A furnace is essentially a thermal enclosure and is employed to process raw materials at high temperatures both in solid state and liquid state. Several industries like iron and steel making, non ferrous metals production, glass making, manufacturing, ceramic processing, calcination in cement production etc. employ furnace. The principle objectives are a) To utilize heat efficiently so that losses are minimum, and b) To handle the different phases (solid, liquid or gaseous) moving at different velocities for different times and temperatures such that erosion and corrosion of the refractory are minimum.

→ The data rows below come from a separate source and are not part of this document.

(** X1. With a checkpoint file that can be written, updating the
    checkpoint of one chat leaves the checkpoint of every chat that has
    another key as it was, whatever the file holds. *)
Theorem X1_update_keeps_other_chats (clock : nat -> datetime)
    (c c' : chat_id) (ts : option datetime) (w : world) :
  timestamp_writable w = true ->
  key_of c' <> key_of c ->
  (get_last_check_timestamp c'
     (update_last_check_timestamp clock c ts w).2).1
  = (get_last_check_timestamp c' w).1.
Proof.
  intros Hw Hne. rewrite !get_run. cbn [fst].
  rewrite update_timestamp_file, Hw.
  destruct (loaded (timestamp_file w)) as [| | | | |d] eqn:Hd;
    try (by rewrite Hd).
  cbn [loaded]. apply read_checkpoint_insert_ne. congruence.
Qed.

Lemma X1_witness :
  timestamp_writable w_checkpoint_20 = true
  /\ key_of (ChatStr "me") <> key_of (ChatInt 7)
  /\ stored_entry
       (update_last_check_timestamp clock_100 (ChatInt 7)
          (Some (at_second 50)) w_checkpoint_20).2 "7"
     = Some (PStr (isoformat (at_second 50)))
  /\ (get_last_check_timestamp (ChatStr "me")
        (update_last_check_timestamp clock_100 (ChatInt 7)
           (Some (at_second 50)) w_checkpoint_20).2).1
     = Ok (Some (at_second 20)).
Proof.
  assert (key_of (ChatStr "me") <> key_of (ChatInt 7)) as H
    by (vm_compute; discriminate).
  split; [reflexivity |]. split; [exact H |].
  split; [vm_compute; reflexivity |].
  exact (X1_update_keeps_other_chats clock_100 (ChatInt 7) (ChatStr "me")
           (Some (at_second 50)) w_checkpoint_20 eq_refl H).
Defined.

(** X3. Constructing the tracker: when the data directory cannot be
    made, [__init__] raises and touches nothing; otherwise it leaves an
    existing checkpoint file as it is, and creates a missing one with
    the empty object when the file can be written, after which no chat
    has a checkpoint. In no case is a checkpoint lost: every chat's
    checkpoint reads after [__init__] as it did before. *)
Theorem X3_init_creates_the_file_and_keeps_checkpoints
    (makedirs : result unit) (c : chat_id) (w : world) :
  (forall e : exn, makedirs = Raise e -> init makedirs w = (Raise e, w))
  /\ (makedirs = Ok tt ->
      (file_exists (timestamp_file w) = true -> init makedirs w = (Ok tt, w))
      /\ (file_exists (timestamp_file w) = false ->
          timestamp_writable w = true ->
          (init makedirs w).1 = Ok tt
          /\ timestamp_file (init makedirs w).2 = FileJson (PDict ∅)
          /\ exists data ok,
               trace (init makedirs w).2
               = EvTimestampWrite data ok :: trace w))
  /\ (get_last_check_timestamp c (init makedirs w).2).1
     = (get_last_check_timestamp c w).1.
Proof.
  unfold init. split; [| split].
  - by intros e ->.
  - intros ->. rewrite bind_lift_ok. split.
    + by intros ->.
    + intros -> Hw. unfold _save_timestamp_data. rewrite Hw.
      split; [reflexivity |]. split; [reflexivity |]. by eexists _, _.
  - destruct makedirs as [[] | e]; [| reflexivity].
    rewrite bind_lift_ok.
    destruct (file_exists (timestamp_file w)) eqn:He; [reflexivity |].
    assert (timestamp_file w = FileMissing) as Hf
      by (by destruct (timestamp_file w)).
    unfold _save_timestamp_data.
    destruct (timestamp_writable w); rewrite !get_run; cbn; by rewrite Hf.
Qed.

The principle components are i. Source of energy a. Fossil fuel: For fossil fuel one requires burner for efficient mixing of fuel and air. Arrangement of burner is important. b. Electric energy: Resistance heating, induction heating or arc heating. c. Chemical energy: Exothermic reactions .

ii.

Suitable refractory material: Refractory design is important. Thermal enclosure of the furnace is designed and constructed keeping in view the requirements. For example refractory facing the thermal enclosure must have high refractoriness, chemically inert etc. Whereas refractory facing the surrounding must have low thermal conductivity to minimize heat. Heat exchanger: Heat exchanger is becoming now as part of the fossil fuel fired furnaces in order to recover and reuse the heat of POC. Heat of POC can be used either external to furnace by installing a heat exchanger .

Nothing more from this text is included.